Wednesday, September 7, 2011

Craftsmanship versus Inspiration

I'm reading the introduction chapters of "The Renaissance Artist at Work" by Bruce Cole and was very intrigued by the discussion on the roles and functions of the artist guilds.  I'm going to quote some sentences in the book to demonstrate the argument:
Before an apprentice could even begin to think about style, he had to learn how to make art.  From the very first, Renaissance apprentices were introduced to the materials at the art store; in the Renaissance, most of the things used in the shop were made by the artist and his helpers.  This early -- and lasting -- knowledge of the material, physical aspect of his craft endowed the artist with an almost instinctive feeling for the most basic properties of a picture, a sculpture, or an illustrated book.  His understanding of materials and his skill in using them were extraordinary.

Any careful, first-hand examination of Renaissance art reveals that craft is of remarkable importance: paintings and sculpture from the period are among the most beautifully made objects in the entire history of Western art.
The Assumption of the 
Virgin, 1362, Luca di Tommè _7700
The Assumption of the Virgin, 1362, Luca di Tommè

The Renaissance concept that all works of art were functional and skillfully made objects renders the apprenticeship system more understandable.

Today, art is a manifestation of the artist's creative spirit.  Certainly the sale of art is an important element, but thousands of artists who have little hope of ever selling their work still continue to paint and carve with great energy.  Art is their calling and catharsis; financial rewards, most of them believe, are important but consideration of a lower order.

The apprenticeship system, with its long period of study, early acquaintance with varied materials, copying, and collaborative work, somehow allowed boys who were probably quite ordinary in every respect to be turned into men possessing a high degree of artistic skill.  Art -- so the Renaissance believed -- could be taught by a series of progressive steps from grinding colors, to making copies, to work on the master's design, to inventing one's own paintings or sculptures.
All this may appear incredible to those who feel that the role of the art school is to encourage and train the already gifted.  We do not believe that education alone can create a good artist: some kind of talent, of inspiration (divine or otherwise) marks a person for further artistic study.

Yet the vast majority of drawings, paintings, and sculptures produced in the Renaissance give clear evidence of the acquired skill of their authors.

It appears that it was indeed possible to train boys, who may or may not have had much talent, to a remarkable proficiency.  Of course, the question remains: Could the Renaissance system of artistic education not only train most artists to be highly competent but also teach some of them to be great?  Our immediate answer is no.

In the early sixteenth century, new attitudes began to form in some of the more intellectual artistic circles: Vasari, for example, looking into the history of Florentine art, calls Giotto divinely inspired.  The idea that the artist was a special creator standing apart from society, above the guild-workshop system, was being born.

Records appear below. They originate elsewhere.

(** * NSEApp: the fetch / normalise / rank pipeline of [NSEApp.py]

    A shallow embedding of the script's data pipeline and of the two
    caches in front of it.

    - Numbers are IEEE binary64 ([PrimFloat.float]), the dtype pandas
      gives a coerced column; NaN is pandas' missing-value marker.  JSON
      numbers are taken at their float64 value.
    - A data frame is its column labels and its rows, each row a finite
      map from label to cell.
    - Exceptions are a [result] type; the stateful part (provider
      requests, clock, the two memo slots) is a state monad over
      [process].
    - Three library routines are parameters: the provider call
      [nsefetch], pandas' string-to-float parser [floatify], and numpy's
      [argsort] (pandas' default [kind='quicksort']). *)

From Stdlib Require Import Floats ZArith Sorted Ascii.
From stdpp Require Import gmap strings list sorting.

Nowadays, the value of art seems more to lie in its originality, its ideas rather than its execution.  No doubt, this line of thinking, for better or worse, helped to usher in the mixed genres of art and the most talked about pieces of our time are often installations or works with performance built-in.

Furthermore, this book made me think about current very democratic art scene.  Everyone who can draw a line, piece together a collage, or smear some paints on canvas can style himself or herself as an artist.  Art making is not some lofty ideas one needs a license to practice.  Art schools inspire students more on new ideas than tradition.  This seems to agree with the believe of the Renaissance time, that every boy, and girl, can be trained to competent proficiency.  But that argument is a false one.  During the Renaissance time, as argued in the book, apprentices were trained rigorously and in our time, such discipline has been seriously compromised if not disregarded completely.

Then, we come to a crucial question:  How much further can an artist push, if being new is the supreme goal?  All ideas have been built on the previously exploited.  Trying to cling to the current trend of new fad or technology would only make the values of such art creations temporal rather than timeless.

What a confusing time we live in.

Related articles:
--> More on Craftsmanship and Inspiration
--> Great Leap Forward to Make Oil Paintings in China

1 comment:

  1. Betsy Lerner is an agent and former editor whose acerbic and incisive and often hilarious blog I follow pretty closely. Next up in my Google Reader after your post was one she wrote called Things are Happening Every Day.

    In this post, Lerner is responding to a frequent question, along the lines of 'I have an interesting story to tell, what should I do?' She writes: This is probably the most frequently asked question I get and yet somehow it always makes me apoplectic. Your story is not interesting, or not inherently interesting. Great writing and great storytelling is the only thing that is interesting.

    Hmmmm... a strong argument for craft, from an experienced hand.